Short story of how I break life chaos into small, solvable problems - 2 min read.

There’s a sushi bar near us. We go a few times a year on random occasions. No judging, okay? They run a “buy one, get one free” promo all year.

The menu is huge.
But we always order the same four things: miso soup, seaweed salad, eel roll, salmon roll. That’s maybe 5% of the menu.

Obviously, this looked like avoiding analysis paralysis.

Ha. Wrong.

Rory Sutherland (executive at Ogilvy) calls it out beautifully: humans often choose the option with the lowest chance of disaster, not the shiniest promise.

In plain English: choose the pretty good all-rounder that avoids “ugh.” It’s not lazy. It’s smart for real life.

Perfect has a ceiling. Life has a floor. Protect the floor first.

If something gave you a good experience, of course you want to repeat it.

That’s how we ended up at the same resort three years in a row. Why risk hard-earned money on unknowns? (My wife’s invention. I just maintained the marriage. If you know, you know.)

Still, I don’t want ruts. (Strong words from a home office.)

So here’s the move.

Build a “Never Again” line.
Default to a new option, but carry your deal-breakers.

  • Spicy food? Pass.

  • No easy returns? Pass.

  • No free hotel breakfast? Fine. I don’t care.

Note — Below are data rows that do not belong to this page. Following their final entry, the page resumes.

(** C9: for an index at or above [kParamCount], [getParameterValue]
    returns 0.0 and [setParameterValue] changes nothing (no member, no
    memory, no call, no output), in both variants. *)
Theorem parameter_index_out_of_range :
  forall (index : Z) (value : float),
    (forall w : Filtered.World,
        (Filtered.kParamCount <= index)%Z ->
        Filtered.getParameterValue index w = (F32.zero, w, []) /\
        Filtered.setParameterValue index value w = (tt, w, [])) /\
    (forall w : GainOnly.World,
        (GainOnly.kParamCount <= index)%Z ->
        GainOnly.getParameterValue index w = (F32.zero, w, []) /\
        GainOnly.setParameterValue index value w = (tt, w, [])).
Proof.
  intros index value; split; intros w Hidx.
  - unfold Filtered.kParamCount in Hidx.
    destruct index as [|p|p]; try lia.
    destruct p as [[q|q|]|[q|q|]|]; try lia; split; reflexivity.
  - unfold GainOnly.kParamCount in Hidx.
    destruct index as [|p|p]; try lia.
    destruct p as [q|q|]; try lia; split; reflexivity.
Qed.

(** C6: writing -90 dB to the Gain parameter gives a linear gain of
    exactly 0.0; writing 0 dB gives 1.0, given that libm's [powf] returns 1
    for a zero exponent. *)
Theorem gain_conversion_floor_and_unity :
  powf lit_10_0f F32.zero = F32.one ->
  (forall w : Filtered.World,
      Filtered.fGainLinear
        (Filtered.self (final (Filtered.setParameterValue 0 lit_m90_0f w)))
      = F32.zero /\
      Filtered.fGainLinear
        (Filtered.self (final (Filtered.setParameterValue 0 F32.zero w)))
      = F32.one) /\
  (forall w : GainOnly.World,
      GainOnly.fGainLinear
        (GainOnly.self (final (GainOnly.setParameterValue 0 lit_m90_0f w)))
      = F32.zero /\
      GainOnly.fGainLinear
        (GainOnly.self (final (GainOnly.setParameterValue 0 F32.zero w)))
      = F32.one).
Proof.
  intros Hpow; split; intros w; split; cbn; try reflexivity; exact Hpow.
Qed.
End ParameterAccess.

(** C9 at index 7 on the stand-in plugin. *)
Lemma parameter_index_out_of_range_witness :
  Filtered.getParameterValue (sst := Stub.sst) (smooth := Stub.smooth) 7 Stub.filtered0
  = (F32.zero, Stub.filtered0, []) /\
  GainOnly.setParameterValue (libm := Stub.libm) (sst := Stub.sst)
    (smooth := Stub.smooth) 7 F32.one Stub.gainonly0
  = (tt, Stub.gainonly0, []).
Proof.
  split.
  - apply (@parameter_index_out_of_range Stub.libm Stub.sst Stub.smooth 7 F32.one).
    unfold Filtered.kParamCount; lia.
  - apply (@parameter_index_out_of_range Stub.libm Stub.sst Stub.smooth 7 F32.one).
    unfold GainOnly.kParamCount; lia.
Defined.

(** C6 with the stand-in [powf]. *)
Lemma gain_conversion_floor_and_unity_witness :
  @powf Stub.libm lit_10_0f F32.zero = F32.one /\
  Filtered.fGainLinear
    (Filtered.self
       (final (Filtered.setParameterValue (libm := Stub.libm) 0 lit_m90_0f
                 Stub.filtered0)))
  = F32.zero.
Proof.
  split; [reflexivity|].
  apply (@gain_conversion_floor_and_unity Stub.libm Stub.sst Stub.smooth).
  reflexivity.
Defined.

(** ** Loops *)

Section Loops.
Variable St : Type.
Implicit Types (body : nat -> M St unit) (s : St).

Lemma for_from_S_final start n body s :
  final (for_from start (S n) body s)
  = final (for_from (S start) n body (final (body start s))).
Proof.
  cbn [for_from]; unfold bind, final.
  destruct (body start s) as [[u s1] e1]; cbn.
  destruct (for_from (S start) n body s1) as [[u2 s2] e2]; reflexivity.
Qed.

Lemma for_from_S_events start n body s :
  events (for_from start (S n) body s)
  = events (body start s)
    ++ events (for_from (S start) n body (final (body start s))).
Proof.
  cbn [for_from]; unfold bind, final, events.
  destruct (body start s) as [[u s1] e1]; cbn.
  destruct (for_from (S start) n body s1) as [[u2 s2] e2]; reflexivity.
Qed.

(** The last iteration split off. *)
Lemma for_from_snoc_final n : forall start body s,
  final (for_from start (S n) body s)
  = final (body (start + n) (final (for_from start n body s))).
Proof.
  induction n as [|n IH]; intros start body s.
  - rewrite for_from_S_final, Nat.add_0_r; reflexivity.
  - rewrite for_from_S_final, IH, (for_from_S_final start n).
    replace (S start + n) with (start + S n) by lia; reflexivity.
Qed.

Lemma for_from_snoc_events n : forall start body s,
  events (for_from start (S n) body s)
  = events (for_from start n body s)
    ++ events (body (start + n) (final (for_from start n body s))).
Proof.
  induction n as [|n IH]; intros start body s.
  - rewrite for_from_S_events, Nat.add_0_r; cbn; rewrite app_nil_r; reflexivity.
  - rewrite for_from_S_events, IH, (for_from_S_events start n),
      (for_from_S_final start n), app_assoc.
    replace (S start + n) with (start + S n) by lia; reflexivity.
Qed.

(** A property of the state that every iteration keeps is kept by the loop. *)
Lemma for_from_invariant (P : St -> Prop) body :
  (forall i s, P s -> P (final (body i s))) ->
  forall n start s, P s -> P (final (for_from start n body s)).
Proof.
  intros Hbody n; induction n as [|n IH]; intros start s Hs.
  - exact Hs.
  - rewrite for_from_S_final; apply IH, Hbody, Hs.
Qed.

(** A property that holds of every event of every iteration holds of every
    event of the loop. *)
Lemma for_from_events_forall (Q : event -> bool) body :
  (forall i s, forallb Q (events (body i s)) = true) ->
  forall n start s, forallb Q (events (for_from start n body s)) = true.
Proof.
  intros Hbody n; induction n as [|n IH]; intros start s.
  - reflexivity.
  - rewrite for_from_S_events, forallb_app, Hbody, IH; reflexivity.
Qed.
End Loops.

(** ** The sample loop, one iteration at a time *)


Section FilteredSample.
Context {libm : Libm} {sst : SstFilters} {smooth : ParamSmooth}.
Import Filtered FilteredRef.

Result: last week I finally tried Korean BBQ. Loved it. Should’ve tried earlier.

Set the bar low.
Exceptional is the exception. That’s why I enter new things with no expectations. “Okayish” won’t disappoint.

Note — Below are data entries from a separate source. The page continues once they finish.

Lemma sorted_2_1 : sorted [2; 1] = [1; 2].
Proof.
  unfold sorted. simpl. destruct (Rle_dec 2 1); [lra | reflexivity].
Qed.

(** C2, witness: two observations, the median, the level 0.8: the
    positions are 2 and 3, and the call returns the larger observation
    and the upper extreme. *)
Lemma quantileCI_order_statistics_witness :
  (0 < 1 / 2 < 1) /\ (0 < 4 / 5 < 1) /\
  resolved_level (4 / 5 / 2) 2 (1 / 2) /\
  resolved_level (1 - 4 / 5 / 2) 2 (1 / 2) /\
  quantileCI (1 / 2) [2; 1] (0, 3) (4 / 5) = Ok (2, 3).
Proof.
  assert (Hh : 0 < 1 / 2 < 1) by lra.
  assert (Ha : 0 < 4 / 5 < 1) by lra.
  assert (Hlow : resolved_level (4 / 5 / 2) 2 (1 / 2)).
  { apply resolved_level_two_halves.
    - rewrite Rabs_left; lra.
    - rewrite Rabs_pos_eq; lra.
    - rewrite Rabs_pos_eq; lra. }
  assert (Hupp : resolved_level (1 - 4 / 5 / 2) 2 (1 / 2)).
  { apply resolved_level_two_halves.
    - rewrite Rabs_left; lra.
    - rewrite Rabs_pos_eq; lra.
    - rewrite Rabs_pos_eq; lra. }
  split; [exact Hh |]. split; [exact Ha |].
  split; [exact Hlow |]. split; [exact Hupp |].
  destruct (quantileCI_order_statistics (1 / 2) [2; 1] (0, 3) (4 / 5) Hh Ha)
    as [Xorder [kl [ku [HX [_ [_ [_ [Hkl [Hku Hrun]]]]]]]]];
    [unfold INT64_MAX; simpl; lia | exact Hlow | exact Hupp |].
  assert (Ekl : kl = 1%nat).
  { apply (is_binom_quantile_unique (4 / 5 / 2) 2 (1 / 2)); [exact Hkl |].
    split; [lia |]. split.
    - unfold cdfN, binom_pmf. simpl. lra.
    - intros i Hi. assert (i = 0%nat) as -> by lia.
      unfold cdfN, binom_pmf. simpl. lra. }
  assert (Eku : ku = 1%nat).
  { apply (is_binom_quantile_unique (1 - 4 / 5 / 2) 2 (1 / 2)); [exact Hku |].
    split; [lia |]. split.
    - unfold cdfN, binom_pmf. simpl. lra.
    - intros i Hi. assert (i = 0%nat) as -> by lia.
      unfold cdfN, binom_pmf. simpl. lra. }
  subst kl ku. rewrite Hrun by (simpl; lia).
  rewrite HX, sorted_2_1. reflexivity.
Defined.

(** C9, the failing input: three observations between the extremes 0 and
    4, the median, the level 0.05.  The upper position is 5, one past the
    end of the array of length 5, and the call raises instead of
    returning an interval. *)
Theorem quantileCI_small_sample_raises :
  quantileCI (1 / 2) [3; 1; 2] (0, 4) (1 / 20) = Raise IndexError.
Proof.
  apply quantileCI_upper_overrun; try lra.
  - unfold INT64_MAX. simpl. lia.
  - simpl. lra.
Qed.

(** C5, counterexample: the level 2 is accepted by both routines.
    [quantileCI] returns the upper extreme 2 followed by the observation
    1, and [binomialCI] returns two intervals. *)
Lemma invalid_level_is_accepted :
  quantileCI (1 / 2) [1] (0, 2) 2 = Ok (2, 1) /\
  exists exactci cltci,
    @binomialCI reference_scipy 10 5 2 = Ok (exactci, cltci).
Proof.
  split.
  - rewrite quantileCI_alpha_2.
    + reflexivity.
    + lra.
    + unfold INT64_MAX. simpl. lia.
  - rewrite binomialCI_run by lia. eexists. eexists. reflexivity.
Qed.

(** X1, witness: two observations at the level 0.8, one at the level
    0.1. *)
Lemma quantileCI_returns_iff_witness :
  (exists lo hi, quantileCI (1 / 2) [2; 1] (0, 3) (4 / 5) = Ok (lo, hi)) /\
  quantileCI (1 / 2) [1] (0, 2) (1 / 10) = Raise IndexError.
Proof.
  assert (Hh : 0 < 1 / 2 < 1) by lra.
  pose proof float_margin_small as Hm.
  split.
  - apply (quantileCI_returns_iff (1 / 2) [2; 1] (0, 3) (4 / 5) Hh).
    + lra.
    + unfold INT64_MAX. simpl. lia.
    + simpl. lra.
  - apply (quantileCI_returns_iff (1 / 2) [1] (0, 2) (1 / 10) Hh).
    + lra.
    + unfold INT64_MAX. simpl. lia.
    + simpl. lra.
Defined.

(** X2, witness: two observations between the extremes 0 and 3. *)
Lemma quantileCI_within_extremes_witness :
  exists lo hi,
    quantileCI (1 / 2) [2; 1] (0, 3) (1 / 2) = Ok (lo, hi) /\
    0 <= lo /\ lo <= hi /\ hi <= 3.
Proof.
  assert (Hh : 0 < 1 / 2 < 1) by lra.
  assert (Hsize : (Z.of_nat (length [2; 1]) + 2 <= INT64_MAX)%Z)
    by (unfold INT64_MAX; simpl; lia).
  destruct (quantileCI_returns (1 / 2) [2; 1] (0, 3) (1 / 2) Hh Hh Hsize)
    as [lo [hi Hret]]; [simpl; lra |].
  exists lo, hi. split; [exact Hret |].
  apply (quantileCI_within_extremes (1 / 2) [2; 1] (0, 3) (1 / 2) lo hi
           Hh Hh Hsize); [simpl; lra | | exact Hret].
  intros x [<- | [<- | []]]; simpl; lra.
Defined.



(** * The further properties at concrete inputs *)




(** X8, witness: four legs that each take half of their longest time. *)
Lemma Ttot_range_witness :
  sampler_ok (Ttot (constant_rows (1 / 2))) /\
  forall n s t, In t (fst (Ttot (constant_rows (1 / 2)) n s)) -> 16 <= t <= 42.
Proof.
  apply (Ttot_range (constant_rows (1 / 2))).
  apply constant_rows_ok. lra.
Defined.

(** X9, witness: the same source. *)
Lemma meanMC_CLT_Ttot_witness :
  exists muhat nSamples s2,
    @meanMC_CLT reference_scipy unit (Ttot (constant_rows (1 / 2)))
      (1 / 100) 0 (1 / 100) tt
    = Ok ((muhat, nSamples), s2) /\
    16 <= muhat <= 42 /\ (1001 <= nSamples)%Z.
Proof.
  apply (@meanMC_CLT_Ttot reference_scipy unit (constant_rows (1 / 2))).
  apply constant_rows_ok. lra.
Defined.

(** X10, witness: ten trips of 29 minutes each, against the late time
    10: every trip is late. *)
Lemma late_probability_CI_brackets_witness :
  exists lo hi cltci Ttotval s',
    @late_probability_CI reference_scipy unit (constant_rows (1 / 2))
      10 10 (1 / 100) tt
    = (Ok ((lo, hi), cltci), (Ttotval, s')) /\
    Z.of_nat (length Ttotval) = 10%Z /\
    0 <= lo <= IZR (count_above Ttotval 10) / 10 /\
    IZR (count_above Ttotval 10) / 10 <= hi <= 1 /\
    lo = 1 /\ hi = 1 /\ cltci = (1, 1).
Proof.
  destruct (@late_probability_CI_brackets reference_scipy unit
              (constant_rows (1 / 2)) 10 10 (1 / 100) tt
              fsolve_ideal_descends fsolve_ideal_needs_a_slope)
    as [lo [hi [clt [T [s' [Hrun [Hlen [Hlo [Hhi [_ Hall]]]]]]]]]].
  - apply constant_rows_ok. lra.
  - lia.
  - lra.
  - exists lo, hi, clt, T, s'.
    split; [exact Hrun |]. split; [exact Hlen |].
    split; [exact Hlo |]. split; [exact Hhi |].
    apply Hall. lra.
Defined.

(** X11, witness: samples of 300 and of 10 trips, for the 98% quantile
    at the level 0.01. *)
Lemma late_quantile_CI_range_witness :
  (exists lo hi,
     late_quantile_CI (1 / 50) (fst (Ttot (constant_rows (1 / 2)) 300%Z tt))
                      (1 / 100) = Ok (lo, hi) /\
     16 <= lo /\ lo <= hi /\ hi <= 42) /\
  late_quantile_CI (1 / 50) (fst (Ttot (constant_rows (1 / 2)) 10%Z tt))
                   (1 / 100) = Raise IndexError.
Proof.
  assert (Hok : uniform_ok (constant_rows (1 / 2)))
    by (apply constant_rows_ok; lra).
  assert (Hp : 0 < 1 / 50 < 1) by lra.
  assert (Ha : 0 < 1 / 100 < 1) by lra.
  pose proof float_margin_small as Hm.
  split.
  - apply (late_quantile_CI_range (constant_rows (1 / 2)) 300%Z tt
             (1 / 50) (1 / 100) Hok); try (unfold INT64_MAX; lia); trivial.
    pose proof pow_49_50_300 as Hpow.
    change (Z.to_nat 300) with 300%nat. lra.
  - apply (late_quantile_CI_range (constant_rows (1 / 2)) 10%Z tt
             (1 / 50) (1 / 100) Hok); try (unfold INT64_MAX; lia); trivial.
    pose proof pow_49_50_10 as Hpow.
    change (Z.to_nat 10) with 10%nat. lra.
Defined.

(** X12, witness: three candidates, two trials of three voters who all
    vote for candidate 0. *)
Lemma TwoBestWin_decides_witness :
  exists Yes,
    TwoBestWin (constant_rows (1 / 8)) 2 3 [1 / 4; 1 / 2; 1] tt
    = Ok (Yes, snd (draws (constant_rows (1 / 8)) 3 2 tt)) /\
    length Yes = 2%nat.
Proof.
  destruct (TwoBestWin_decides (constant_rows (1 / 8)) 2 3
              [1 / 4; 1 / 2; 1] tt) as [Yes [Hrun [Hlen _]]].
  - cbn [length]. lia.
  - exists Yes. split; assumption.
Defined.

(** X13, witness: two candidates, three trials. *)
Lemma TwoBestWin_two_candidates_witness :
  TwoBestWin (constant_rows (1 / 8)) 3 5 [1 / 2; 1] tt
  = Ok (repeat 1 3, snd (draws (constant_rows (1 / 8)) 5 3 tt)).
Proof.
  apply (TwoBestWin_two_candidates (constant_rows (1 / 8)) 3 5 [1 / 2; 1] tt).
  reflexivity.
Defined.

(** X14, witness: one candidate, one trial. *)
Lemma TwoBestWin_too_few_candidates_witness :
  TwoBestWin (constant_rows (1 / 8)) 1 5 [1] tt = Raise IndexError.
Proof.
  apply (TwoBestWin_too_few_candidates (constant_rows (1 / 8)) 1 5 [1] tt).
  - cbn [length]. lia.
  - lia.
Defined.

  • Hotel: If it’s clean, quiet, and near coffee, I’m happy.

  • Book or article: If I learn one useful thing, it paid for itself.

  • Daily activity: If I move for 20 minutes, it counts. Okay, fine - my personal floor is 30.

Strip the vibes.
Ignore photos and adjectives. Compare only specs that touch my life.

  • Running shoes: cushion, width, wet-grip, on sale. Ugly colors welcome.

  • Coffee maker: brew time, cleanup steps, filter availability. AeroPress is hard to beat.

  • Laptop: RAM, storage, Zoom battery hours, weight. Who am I kidding - macOS that fits the budget. Easiest decision ever.

Perfect makes great trailers. Good enough ships the movie. The floor won’t trend on Instagram, but it quietly gives you good days.

My wallet doesn’t care if the credit card is metal. It cares if cashback hits real categories.

Till next time.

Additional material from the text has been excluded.